Our intention is to use sparse matrix multiplications to help reduce computation time.

Given a large sparse matrix `X`

, we want to compute some matrix multiplications associated with a scaled \(\tilde{X}\). We notice that after scaling, `X`

becomes a dense matrix and is not possible for a sparse matrix multiplication. So we construct formulae to apply sparse matrix multiplication first on a standardized `X`

since standardization does not affect its sparsity. Then we perform centering to get the same result.

There are two types of matrix multiplications we want to investigate:

Compute \(\tilde{X}b\), where \(\tilde{X}\) is an n by p scaled matrix and \(b\) is a p vector.

Compute \(\tilde{X}^Ty\), where \(\tilde{X}\) is an n by p scaled matrix and \(y\) is an n vector.

This strategy has a decent performance when computing both \(\tilde{X}b\) and \(\tilde{X}^Ty\), compared to simple matrix multiplication `%*%`

.

Suppose we want to compute \(\tilde{X}b\), where \(\tilde{X}\) is a scaled n by p matrix and \(b\) is a p vector. Our goal is to express \(\tilde{X}b\) into a term involving unscaled \(X\) matrix multiplication to achieve sparse matrix operation.

\[\begin{equation} \begin{aligned} \tilde{X}b &= \sum_{j=1}^{p} \tilde{X}_{\cdot j} b_j \\ &= \sum_{j=1}^{p} \frac{X_{\cdot j}-\mu_j}{\sigma_j}b_j \\ &= \sum_{j=1}^{p}\frac{X_{\cdot j}}{\sigma_j}b_j - \sum_{j=1}^{p} \frac{\mu_j}{\sigma_j}b_j \\ &= X b / \sigma - \mu^Tb/\sigma, \end{aligned} \end{equation}\]

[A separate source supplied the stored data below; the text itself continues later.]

(** label 8, [ctr] bytes *)
Fixpoint fill_bytes (ctr : nat) (r4 r6 : Z) (m : memory) : memory :=
  match ctr with
  | O => m
  | S ctr => fill_bytes ctr r4 (r6 + 1) (stb r4 (r6 + 1) m)
  end.

(** label 7 *)
Definition fill_rest (r4 r5 r6 : Z) (m : memory) : memory :=
  if r5 =? 0 then m else fill_bytes (Z.to_nat r5) r4 (r6 + 3) m.

(** the first word is stored where the block starts, the others from the next multiple of
    four on; [bdz] takes one from the count before the loop *)
Definition memset (r3 r4 r5 : Z) (m : memory) : memory :=
  let r4 := spread r4 in
  let r6 := r3 - 4 in
  if r5 <? 4 then fill_rest r4 r5 r6 m
  else
    let m := stw r4 (r6 + 4) m in
    let r6 := r6 + 4 in
    if r5 =? 4 then m
    else
      let r0 := Z.land r6 3 in
      let r5 := u32 (r0 + r5) in
      let r6 := r6 - r0 in
      let '(r6, m) := fill_words (Z.to_nat (Z.shiftr r5 2 - 1)) r4 r6 m in
      fill_rest r4 (Z.land r5 3) r6 m.

Definition __bzero (r3 r4 : Z) (m : memory) : memory := memset r3 0 r4 m.

(** ** [memcpy] *)

(** label 1: [ctr] times two words *)
Fixpoint copy_words (ctr : nat) (r4 r6 : Z) (m : memory) : Z * Z * memory :=
  match ctr with
  | O => (r4, r6, m)
  | S ctr =>
      let r7 := lwz m (r4 + 4) in
      let r8 := lwz m (r4 + 8) in
      copy_words ctr (r4 + 8) (r6 + 8) (stw r8 (r6 + 8) (stw r7 (r6 + 4) m))
  end.

(** label 4, and label 6 with another displacement: [ctr] bytes *)
Fixpoint copy_bytes (ctr : nat) (d r4 r6 : Z) (m : memory) : Z * Z * memory :=
  match ctr with
  | O => (r4, r6, m)
  | S ctr => copy_bytes ctr d (r4 + 1) (r6 + 1) (stb (lbz m (r4 + d)) (r6 + d) m)
  end.

(** label 2: fewer than eight bytes *)
Definition copy_rest (r4 r5 r6 : Z) (m : memory) : memory :=
  let '(r4, r5, r6, m) :=
    if r5 <? 4 then (r4, r5, r6, m) else (r4 + 4, r5 - 4, r6 + 4, stw (lwz m (r4 + 4)) (r6 + 4) m) in
  if r5 =? 0 then m else (copy_bytes (Z.to_nat r5) 1 (r4 + 3) (r6 + 3) m).2.

(** labels 1 and 2 *)
Definition copy_aligned (r4 r5 r6 : Z) (m : memory) : memory :=
  let '(r4, r6, m) := copy_words (Z.to_nat (Z.shiftr r5 3)) r4 r6 m in copy_rest r4 (Z.land r5 7) r6 m.

Definition memcpy (r3 r4 r5 : Z) (m : memory) : memory :=
  let r6 := r3 - 4 in
  let r4 := r4 - 4 in
  if Z.shiftr r5 3 =? 0 then copy_rest r4 r5 r6 m
  else
    let r0 := Z.land r6 3 in
    if r0 =? 0 then copy_aligned r4 r5 r6 m
    else
      let r0 := 4 - r0 in
      let '(r4, r6, m) := copy_bytes (Z.to_nat r0) 4 r4 r6 m in
      let r5 := r5 - r0 in
      if Z.shiftr r5 3 =? 0 then copy_rest r4 r5 r6 m else copy_aligned r4 r5 r6 m.

Definition bcopy (r3 r4 r5 : Z) (m : memory) : memory := memcpy r4 r3 r5 m.

(** ** [backwards_memcpy] *)

Fixpoint back_words (ctr : nat) (r4 r6 : Z) (m : memory) : Z * Z * memory :=
  match ctr with
  | O => (r4, r6, m)
  | S ctr =>
      let r7 := lwz m (r4 - 4) in
      let r8 := lwz m (r4 - 8) in
      back_words ctr (r4 - 8) (r6 - 8) (stw r8 (r6 - 8) (stw r7 (r6 - 4) m))
  end.

Fixpoint back_bytes (ctr : nat) (r4 r6 : Z) (m : memory) : Z * Z * memory :=
  match ctr with
  | O => (r4, r6, m)
  | S ctr => back_bytes ctr (r4 - 1) (r6 - 1) (stb (lbz m (r4 - 1)) (r6 - 1) m)
  end.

where \(\mu\) is a *p*-vector of column means, and \(\sigma\) is a *p*-vector of column standard deviations.

Suppose we want to compute \(\tilde{X}^Ty\), where \(\tilde{X}\) is a scaled n by p matrix and \(y\) is an n vector. Similarly, we express \(\tilde{X}^Ty\) using unscaled \(X\) so that we can perform sparse matrix multiplication. We have the following:

\[\begin{equation} \begin{aligned} \tilde{X}^Ty &= \sum_{i=1}^{n} \tilde{X}_{i.}y_i \\ &= \sum_{i=1}^{n} \frac{X_{i.} - \mu}{\sigma}y_i \\ &= \frac{1}{\sigma}\sum_{i=1}^{n}X_{i.}y_i - \frac{\mu}{\sigma}\sum_{i=1}^{n} y_i \\ &= \frac{1}{\sigma}(X^Ty) - \frac{\mu}{\sigma}y^T 1, \end{aligned} \end{equation}\]

where \(\mu\) is a *p*-vector of column means, and \(\sigma\) is a *p*-vector of columnwise standard deviations.

We simulate an `n = 1000`

by `p = 10000`

matrix `X`

at sparsity \(99\%\), i.e. \(99\%\) entries are zeros. We compare results between normal matrix computation and our sparse strategy as well as comparing speed using microbenchmark.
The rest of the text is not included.